The number of cyberattack at the University of Wisconsin-Madison is shocking, even to its top researchers.
UW's Associate Dean for Research Policy Bill Mellon said hackers are trying to break into the school's computer system anywhere from 90,000 to 100,000 times a day.
"I mean, I never realized, I guess, that it would be that kind of magnitude," said Mellon.
At one of the country's top research facilities, there's a lot to protect. To not compromise data, Mellon wouldn't detail what scientists are working on, only saying their work could modernize agriculture, medicine and satellite systems.
The attacks against that work are sophisticated, but so is the security to stop it.
"Ninety-five [to] 99 percent of those attacks are stopped by good firewalls, by good intrusion protection and good intrusion prevention systems that say, 'Hey, this is an attack, I'm going to stop it at a perimeter,'" said Nick Davis with UW Information Technology.
Davis reminds everyone from researchers to students to use complicated passwords and compares them to toothbrushes -- never share them.
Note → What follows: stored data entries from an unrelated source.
(** X6: whatever the aliasing among its entries, [combine] on a list with a
    present entry changes the sequence of no Notifier other than the first
    present one. *)
Theorem X6_combine_mutates_first_only
    (cells : list cell) (first : loc) (rest : list loc) (w : world) (n : loc) :
  compact cells = first :: rest →
  n ≠ first →
  (combine cells w).1 = Ret first
  ∧ notifyFns (combine cells w).2 n = notifyFns w n
  ∧ trace (combine cells w).2 = trace w.
Proof.
  intros Hsafe Hn. rewrite (combine_present _ _ _ _ Hsafe).
  destruct (reduce_concat_frame rest first w) as (Hret & Htr & Hframe).
  split; [done|]. split; [by apply Hframe|done].
Qed.

Lemma X6_combine_mutates_first_only_witness :
  compact [CNotifier 0; CNotifier 1; CNotifier 0] = 0 :: [1; 0]
  ∧ notifyFns (combine [CNotifier 0; CNotifier 1; CNotifier 0] w_abc).2 1
    = notifyFns w_abc 1.
Proof.
  split; [reflexivity|].
  apply (X6_combine_mutates_first_only
           [CNotifier 0; CNotifier 1; CNotifier 0] 0 [1; 0] w_abc 1 eq_refl).
  discriminate.
Defined.

(** X7: when [notify] throws, it stopped at the first callback that threw:
    the callbacks before it ran, it ran, the ones after it did not; the
    store is untouched and [notify] itself made no pause or resume call. *)
Theorem X7_notify_stops_at_first_throw (n : loc) (w w' : world) (e : exn) :
  notify n w = (Throw e, w') →
  ∃ pre fn post ev,
    notifyFns w n = pre ++ fn :: post
    ∧ (∃ tr, (cb_body fn tr).2 = Some e)
    ∧ w' = World (store w) (trace w ++ ev)
    ∧ invoked ev = cb_name <$> (pre ++ [fn])
    ∧ pauses ev = 0 ∧ resumes ev = 0.
Proof.
  unfold notify.
  intros (pre & fn & post & ev & Hsplit & -> & Hev & Hinv & Hthrow)%for_of_call_throw.
  exists pre, fn, post, ev. repeat split; try done.
  - by apply pauses_callback.
  - by apply resumes_callback.
Qed.

Lemma X7_notify_stops_at_first_throw_witness :
  notify 0 w_boom = (Throw "boom", (notify 0 w_boom).2)
  ∧ ∃ pre fn post, notifyFns w_boom 0 = pre ++ fn :: post.
Proof.
  assert (Hrun : notify 0 w_boom = (Throw "boom", (notify 0 w_boom).2))
    by reflexivity.
  split; [exact Hrun|].
  destruct (X7_notify_stops_at_first_throw _ _ _ _ Hrun)
    as (pre & fn & post & _ & Hsplit & _).
  exists pre, fn, post. exact Hsplit.
Defined.

(** X8: combining cells and running the result sends the host exactly what
    [runAll] over the same cells sends: same outcome, same trace, provided
    there is a present entry and the first one does not occur again. *)
Theorem X8_combine_then_run_is_runAll
    (cells : list cell) (first : loc) (rest : list loc) (w : world) :
  compact cells = first :: rest →
  first ∉ rest →
  ((let! n := combine cells in run n) w).1 = (runAll (Now <$> cells) w).1
  ∧ trace ((let! n := combine cells in run n) w).2
    = trace (runAll (Now <$> cells) w).2.
Proof.
  intros Hsafe Hnotin.
  destruct (combine_folds _ _ _ w Hsafe Hnotin) as (w' & Hc & Hseq & Htr).
  assert (Hb : (let! n := combine cells in run n) w = run first w')
    by (unfold bind; by rewrite Hc).
  rewrite Hb. unfold run.
  rewrite !runAll_resolved, resolved_now
    by (apply resolved_now_all || (repeat constructor; simpl; eauto)).
  simpl. unfold bind, pauseNotification, resumeNotification, emit; simpl.
  rewrite !notifyAll_flat, Hsafe. simpl. rewrite app_nil_r.
  set (wa := World (store w') _). set (wb := World (store w) _).
  assert (Hfa : notifyFns wa first = notifyFns w first ++ flat_map (notifyFns w) rest)
    by (rewrite <-Hseq; by apply notifyFns_store).
  assert (Hfb : notifyFns wb first ++ flat_map (notifyFns wb) rest
                = notifyFns w first ++ flat_map (notifyFns w) rest).
  { reflexivity. }
  rewrite Hfa, Hfb.
  destruct (for_of_call_trace_only
              (notifyFns w first ++ flat_map (notifyFns w) rest) wa wb)
    as [Ho Ht]; [subst wa wb; simpl; by rewrite Htr|].
  destruct (for_of call _ wa) as [oa wa'], (for_of call _ wb) as [ob wb'].
  simpl in Ho, Ht. subst ob. destruct oa as [[]| |]; simpl; by rewrite ?Ht.
Qed.

Lemma X8_combine_then_run_is_runAll_witness :
  compact [CNotifier 0; CUndefined; CNotifier 1] = 0 :: [1]
  ∧ trace ((let! n := combine [CNotifier 0; CUndefined; CNotifier 1] in run n) w_abc).2
    = trace (runAll (Now <$> [CNotifier 0; CUndefined; CNotifier 1]) w_abc).2.
Proof.
  split; [reflexivity|].
  apply (X8_combine_then_run_is_runAll
           [CNotifier 0; CUndefined; CNotifier 1] 0 [1] w_abc eq_refl).
  intros Hin. apply elem_of_cons in Hin as [Hin|Hin]; [discriminate|].
  by apply elem_of_nil in Hin.
Defined.

(** * The documentation generator: strings, lines and the splice *)

Module GenDocFacts.
Import GenDoc.

Section Lines.

Implicit Types (s a b : string) (L : list string).

Lemma split_nonempty s : split s ≠ [].
Proof.
  destruct s as [|c s]; simpl; [done|].
  destruct (Ascii.eqb c _); [done|]. by destruct (split s).
Qed.

Lemma join_cons2 sep x y L :
  join sep (x :: y :: L) = x +:+ sep +:+ join sep (y :: L).
Proof. reflexivity. Qed.

Lemma append_String c a b : String c a +:+ b = String c (a +:+ b).
Proof. reflexivity. Qed.

(** Splitting into lines and joining them again gives the text back. *)
Lemma join_split s : join nl (split s) = s.
Proof.
  induction s as [|c s IH]; simpl; [done|].
  destruct (Ascii.eqb c _) eqn:Hc.
  - apply Ascii.eqb_eq in Hc as ->.
    destruct (split s) as [|y L] eqn:Hs; [by apply split_nonempty in Hs|].
    rewrite join_cons2, IH. reflexivity.
  - destruct (split s) as [|y [|z L]] eqn:Hs; [by apply split_nonempty in Hs| |].
    + simpl in *. by rewrite IH.
    + rewrite join_cons2 in *. rewrite append_String. by rewrite IH.
Qed.

Lemma split_app_nl a b : split (a +:+ nl +:+ b) = split a ++ split b.
Proof.
  induction a as [|c a IH]; simpl; [done|].
  destruct (Ascii.eqb c _); rewrite IH; [done|].
  destruct (split a) as [|y L] eqn:Ha; [by apply split_nonempty in Ha|done].
Qed.

(** Joined lines read back as the lines each of them splits into. *)
Lemma split_join L : L ≠ [] → split (join nl L) = flat_map split L.
Proof.
  induction L as [|x [|y L] IH]; intros HL; [done| |].
  - simpl. by rewrite app_nil_r.
  - rewrite join_cons2, split_app_nl, IH by done. reflexivity.
Qed.

Lemma split_one_line s : one_line s = true → split s = [s].
Proof.
  induction s as [|c s IH]; simpl; [done|].
  intros [Hc Hs]%andb_prop. apply negb_true_iff in Hc. rewrite Hc.
  by rewrite (IH Hs).
Qed.

Lemma split_lines_one_line s : Forall (λ l, one_line l = true) (split s).
Proof.
  induction s as [|c s IH]; simpl; [by repeat constructor|].
  destruct (Ascii.eqb c _) eqn:Hc; [by constructor|].
  destruct (split s) as [|y L]; [by repeat constructor; simpl; rewrite Hc|].
  apply Forall_cons in IH as [Hy HL]. constructor; [|done].
  simpl. by rewrite Hc, Hy.
Qed.

Lemma flat_map_split_one_line L :
  Forall (λ l, one_line l = true) L → flat_map split L = L.
Proof.
  induction 1 as [|x L Hx _ IH]; simpl; [done|].
  by rewrite (split_one_line _ Hx), IH.
Qed.

Lemma flat_map_split_idem L : flat_map split (flat_map split L) = flat_map split L.
Proof.
  apply flat_map_split_one_line.
  induction L as [|x L IH]; simpl; [constructor|].
  apply Forall_app. split; [apply split_lines_one_line|done].
Qed.

(** Lines that read back the same are written the same. *)
Lemma join_flat_split L1 L2 :
  L1 ≠ [] → L2 ≠ [] →
  flat_map split L1 = flat_map split L2 → join nl L1 = join nl L2.
Proof.
  intros H1 H2 Heq.
  rewrite <-(join_split (join nl L1)), <-(join_split (join nl L2)).
  by rewrite !split_join, Heq.
Qed.

End Lines.

Section FindIndex.

Context {A : Type} (p : A → bool).

Lemma findIndex_none (l : list A) :
  Forall (λ x, p x = false) l → findIndex p l = None.
Proof. induction 1 as [|x l Hx _ IH]; simpl; [done|]. by rewrite Hx, IH. Qed.

Lemma findIndex_first (pre : list A) (h : A) (rest : list A) :
  Forall (λ x, p x = false) pre → p h = true →
  findIndex p (pre ++ h :: rest) = Some (length pre).
Proof.
  intros Hpre Hh. induction Hpre as [|x pre Hx _ IH]; simpl.
  - by rewrite Hh.
  - by rewrite Hx, IH.
Qed.

End FindIndex.

(** ** [attach] *)

Section Attach.

Variable regexp : string → option (string → bool).
Variable stringify : json → option string → string.
Variable to_string : json → string.

Implicit Types (fs : gmap string string) (rows : list Row).
Implicit Types (pre body post rest : list string) (h next md : string).

Lemma findIndex_re_compiled (pat : string) (test : string → bool) (l : list string) :
  regexp pat = Some test →
  findIndex_re regexp (Ok pat) l = Ok (findIndex test l).
Proof. intros H. destruct l; simpl; [done|]. by rewrite H. Qed.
"If they practice good data security, in conjunction with the consolidated security we're using as an institution, the chances of a data loss are drastically reduced," said Davis.
Mellon said China is primarily responsible for the attacks, but so are Russia and Vietnam.
But the university wouldn't say how often they're successful. And it has invested about $1 million into protecting itself and that includes building its own servers and sending students overseas with clean, new laptops.
"We certainly don't want to jeopardize the intellectual property that we develop here," said Mellon.